Bronchoscopically implanted electromagnetic transponder-guided DIBH lung RT is feasible and safe, allowing for precise tumor targeting and reduced normal tissue exposure. Transponder-antenna distance was the most common challenge due to a limited antenna range, which could sometimes be circumvented by prone positioning.
经支气管镜在肿瘤附近植入电磁应答器可用于监测胸部放射治疗(RT)中的深吸气屏气(DIBH)。这种方法的可行性和安全性需要进一步研究。
我们纳入了原发性肺癌或肺转移瘤患者。在肿瘤附近植入三个应答器,随后进行DIBH模拟、自由呼吸模拟以及作为备用的4D-CT扫描。治疗的初始门控窗口为±5毫米;在第二个队列中,逐步缩小窗口以确定最小可行门控窗口。主要终点是可行性,定义为使用应答器引导的DIBH完成放疗。对患者进行随访以评估应答器相关和放疗相关的毒性。

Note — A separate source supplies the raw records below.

(** Truthiness of a string: every string but the empty one. *)
Definition truthy (s : string) : bool := negb (s =? "")%string.

(** Truthiness of [string | undefined] and of [string | null]. *)
Definition truthy_opt (o : option string) : bool :=
  match o with
  | Some s => truthy s
  | None => false
  end.

(** [a || b] where [a] is an optional string. *)
Definition or_else (o : option string) (d : string) : string :=
  if truthy_opt o then match o with Some s => s | None => d end else d.

(** [a || null] where [a] is an optional string. *)
Definition or_null (o : option string) : option string :=
  if truthy_opt o then o else None.

(** [Array.prototype.includes] on an array of strings. *)
Definition Array_includes (l : list string) (x : string) : bool :=
  existsb (fun y => (y =? x)%string) l.

(** *** Numbers, as far as [>] looks at them *)

Inductive Number : Type :=
| NaN
| NegInfinity
| Fin (q : Q)
| PosInfinity.

Definition ofZ (z : Z) : Number := Fin (inject_Z z).

(** [a > b] on numbers; every comparison with [NaN] is false. *)
Definition num_gt (a b : Number) : bool :=
  match a, b with
  | NaN, _ | _, NaN => false
  | NegInfinity, _ => false
  | _, PosInfinity => false
  | PosInfinity, _ => true
  | Fin _, NegInfinity => true
  | Fin x, Fin y => negb (Qle_bool x y)
  end.

(** *** Dates *)

(** A [Date] object: its time value in milliseconds, or an invalid date
    (what [new Date(val)] gives on a string that is no date). *)
Inductive Date : Type :=
| ValidDate (ms : Z)
| InvalidDate.

Definition valueOf (d : Date) : Number :=
  match d with
  | ValidDate ms => ofZ ms
  | InvalidDate => NaN
  end.

(** [a >= b] and [a <= b] on two [Date]s compare their time values. *)
Definition Date_ge (a b : Date) : bool :=
  match a, b with
  | ValidDate x, ValidDate y => y <=? x
  | _, _ => false
  end.

Definition Date_le (a b : Date) : bool :=
  match a, b with
  | ValidDate x, ValidDate y => x <=? y
  | _, _ => false
  end.

(** *** Property values and the relational operator *)

(** What [record[key]] can be for the records of the two stores. *)
Inductive Value : Type :=
| JUndefined
| JNull
| JBool (b : bool)
| JNumber (n : Number)
| JString (s : string)
| JDate (d : Date)
| JArray (l : list string).

Definition of_nullable (o : option string) : Value :=
  match o with
  | Some s => JString s
  | None => JNull
  end.

Definition of_optional (o : option string) : Value :=
  match o with
  | Some s => JString s
  | None => JUndefined
  end.

(** [ToPrimitive] with hint number: a date gives its time value, an
    array its elements joined by commas. *)
Definition ToPrimitive (v : Value) : Value :=
  match v with
  | JDate d => JNumber (valueOf d)
  | JArray l => JString (String.concat "," l)
  | _ => v
  end.

Section Relational.

(** [StringToNumber] of the language: the numeric value of a string
    literal, [NaN] when the string is not one. *)
Variable StringToNumber : string -> Number.

Definition ToNumber (v : Value) : Number :=
  match v with
  | JUndefined => NaN
  | JNull => ofZ 0
  | JBool b => ofZ (if b then 1 else 0)
  | JNumber n => n
  | JString s => StringToNumber s
  | JDate d => valueOf d
  | JArray _ => NaN
  end.

(** [a > b]: two strings compare by code units, anything else as
    numbers. *)
Definition gt (a b : Value) : bool :=
  match ToPrimitive a, ToPrimitive b with
  | JString x, JString y => String.ltb y x
  | pa, pb => num_gt (ToNumber pa) (ToNumber pb)
  end.

End Relational.

(** *** Arrays *)

(** [Array.prototype.slice(start, end)] with its clamping of both
    indices and its counting of negative ones from the end. *)
Definition Array_slice {A : Type} (start end_ : Z) (l : list A) : list A :=
  let len := Z.of_nat (List.length l) in
  let k := if start <? 0 then Z.max (len + start) 0 else Z.min start len in
  let final := if end_ <? 0 then Z.max (len + end_) 0 else Z.min end_ len in
  firstn (Z.to_nat (final - k)) (skipn (Z.to_nat k) l).

(** [Array.prototype.sort(comparefn)].  The language leaves the sequence
    of comparator calls to the engine, and with it the order in which an
    array comes out whose elements the comparator does not order.  The
    sort is therefore not fixed here: the procedures that sort take the
    engine's sort as [engine : ArraySort], and a statement that depends
    on what the sort does says what it asks of it ([rearranges],
    [sorts]). *)
Definition ArraySort : Type :=
  forall A : Type, (A -> A -> Z) -> list A -> list A.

我们纳入了48例患者(35例原发性肺癌患者和13例肺转移瘤患者)。应答器到肿瘤的中位距离为1.6厘米(四分位间距0.6 - 2.8厘米)。放疗疗程为3至35次分割。除两名患者外,应答器引导的DIBH在所有患者中均可行(可行性为96%),这两名患者失败是因为应答器与天线之间的距离>19厘米。在其余46例患者中,6例采用俯卧位治疗以使应答器保持在天线19厘米范围内,40例采用仰卧位治疗。确定最小可行门控窗口为±3毫米。39例(85%)患者完成了一年的随访。至少可能与应答器或植入操作相关的毒性反应中,6例患者为2级(6次,咳嗽和咯血),3例患者为3级(5次,咳嗽、呼吸困难、肺炎和室上性心动过速),1例患者为4级肺炎(植入后数天发生,但完全康复并完成放疗)。至少可能与放疗相关的毒性反应中,18例患者为2级(41次,最常见的是咳嗽、疲劳和肺炎),4例患者为3级(7次,最常见的是肺炎),没有患者出现4级或更高等级的毒性反应。
经支气管镜植入电磁应答器引导的DIBH肺部放疗是可行且安全的,可实现精确的肿瘤靶向并减少正常组织受照。由于天线范围有限,应答器与天线的距离是最常见的挑战,有时可通过俯卧位来解决。